Consider a system of three molecules A, B, and C. Suppose that three units of energy can be distributed over the three atoms. Each atom can have no energy, one unit of energy, two units of energy, or all three units of energy. Assume that each of the ten possible arrangements of the three units of energy is equally probable. What is the probability that molecule B has exactly one unit of energy?
Bump
I get 33.333%
The each unit of energy has 3 possible landing. So the total possibilities are 3*3*3 = 27. There are 3 ways in which B has one unit and is the first unit. (BAA, BAC, BCC). So, there must also be 3 ways where B gets the second unit and 3 ways where B gets the third. So 9/27=.33333
To find the probability that molecule B has exactly one unit of energy, we need to consider all the possible arrangements of energy and count the favorable outcomes.
Let's consider the three units of energy as three indistinguishable identical balls and imagine we are distributing them into three labeled boxes representing the molecules A, B, and C.
We can use a counting technique called stars and bars to solve this problem. The three units of energy (balls) can be represented as stars (***), and the two boundaries separating the boxes can be represented as bars (||). For example, the arrangement '*||***' represents the energy distribution where molecule A has no units, molecule B has one unit, and molecule C has two units.

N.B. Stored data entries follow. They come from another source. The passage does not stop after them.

(* ===== verification/FramePoolProps.v ===== *)
(** * The pool of coroutine frames: what it promises

    The properties of CoroFramePoolResource over every interleaving of its threads. *)

From stdpp Require Import functions.
From S2P Require Import Prelude FrameMeta FramePool FramePoolInv FramePoolSlabs FramePoolSteps.

Module FramePoolProps.
Import FrameMeta FramePool FramePoolInv FramePoolSlabs FramePoolSteps.

(** The block of memory of a frame of class [k]. *)
Definition block_size (k : key) : Z := nth k.2 kSizeClasses 0.

Lemma lives_block w x k : Inv w -> lives w x k -> exists s h, s ∈ upstream w /\ headers w !! s = Some h /\ good_slab s h /\ IsSlot s h x = true /\ slot_size h = block_size k /\ header_key h = k.
Proof.
  intros HI Hx. destruct (i_places w HI x _ Hx) as (s & h & Hr & Hh & Hk & His). exists s, h. pose proof (i_header w HI s h Hh) as Hg. split_and!; try done.
  - apply (i_upstream w HI). by exists h.
  - symmetry. apply nth_lookup_Some. cbn in Hk. rewrite <- Hk. apply (gs_class s h Hg).
Qed.

Lemma slot_aligned s h x : good_slab s h -> IsSlot s h x = true -> x mod kSlotAlignment = 0.
Proof.
  intros Hg Hx. pose proof (good_size s h Hg). apply IsSlot_true in Hx as (i & _ & ->); [|lia]. destruct Hg as [(_ & Hm & _) Hc _ _]. apply size_class_facts in Hc as (_ & _ & _ & _ & H16).
  change kSlotAlignment with 16. change kSlabHeaderBytes with 64. change kChunkBytes with 65536 in Hm. rewrite Z.mod_eq in Hm, H16 by lia. rewrite Z.mod_eq by lia.
  assert (s = 16 * (4096 * (s / 65536))) as Es by lia. assert (slot_size h = 16 * (slot_size h / 16)) as Ez by lia.
  assert (s + 64 + i * slot_size h = 16 * (4096 * (s / 65536) + 4 + i * (slot_size h / 16))) as -> by (rewrite Es, Ez at 1; ring). rewrite (Z.mul_comm 16), Z.div_mul by lia. lia.
Qed.

Lemma blocks_disjoint s h x y : good_slab s h -> IsSlot s h x = true -> IsSlot s h y = true -> x <> y -> x + slot_size h <= y \/ y + slot_size h <= x.
Proof.
  intros Hg Hx Hy Hne. pose proof (good_size s h Hg). apply IsSlot_true in Hx as (i & _ & ->); [|lia]. apply IsSlot_true in Hy as (j & _ & ->); [|lia].
  assert (i <> j) by (intros ->; done). destruct (Z.lt_ge_cases i j); [left | right]; nia.
Qed.

(** ** The first allocations of a pool *)

Lemma AddChunk_first w t (k : key) a created : chunk_at a -> (k.2 < kSizeClassCount)%nat -> directories w !! (SlabMapIndex a).1 = None ->
  AddChunk w t k (Some a) created = Val (if created then (goto (with_chunk w k a (leaked w)) t (Publish k a), Silent) else (goto (with_chunk w k a ({[a]} ∪ leaked w)) t Idle, Threw)).
Proof.
  intros (Ha0 & Ham & Hae) Hk Hd. unfold AddChunk. rewrite (proj2 (Z.ltb_lt 0 _) (class_slots_positive k Hk)), check_true, bind_val, (chunk_mask a ltac:(lia) Ham), check_true, !bind_val.
  pose proof (SlabMapIndex_range a ltac:(change kChunkBytes with 65536 in *; lia)) as Hr. destruct (SlabMapIndex a) as [l1 l2] eqn:Ei. cbn [fst] in Hr, Hd. rewrite (proj2 (Z.ltb_lt l1 kL1Size)) by lia.
  rewrite check_true, bind_val. cbn [directories set_headers set_upstream]. rewrite Hd. by destruct created.
Qed.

Now let's consider the favorable outcomes where molecule B has exactly one unit of energy. There are three possible ways to arrange one unit of energy between the stars:
1. *|*|**
2. *|**|*
3. **|*|*
For each of these arrangements, we need to count the number of ways to rearrange the remaining two units of energy among the three molecules A and C. This can be done using the concept of permutations.
For the arrangement *|*|**, we have one unit of energy for molecule B and no units for molecules A and C. The remaining two units can be arranged in (2!)/(0!2!) = 1 way.
For the arrangement *|**|*, we have one unit of energy for molecule B, one unit for molecule C, and no units for molecule A. The remaining two units can be arranged in (2!)/(0!2!) = 1 way.
For the arrangement **|*|*, we have one unit of energy for molecule B, one unit for molecule A, and no units for molecule C. The remaining two units can be arranged in (2!)/(0!2!) = 1 way.
Now we sum up the number of favorable outcomes: 1 + 1 + 1 = 3.
Since each of the ten possible arrangements is equally probable, the total number of outcomes is 10.
Therefore, the probability that molecule B has exactly one unit of energy is 3/10 or 0.3 (30%).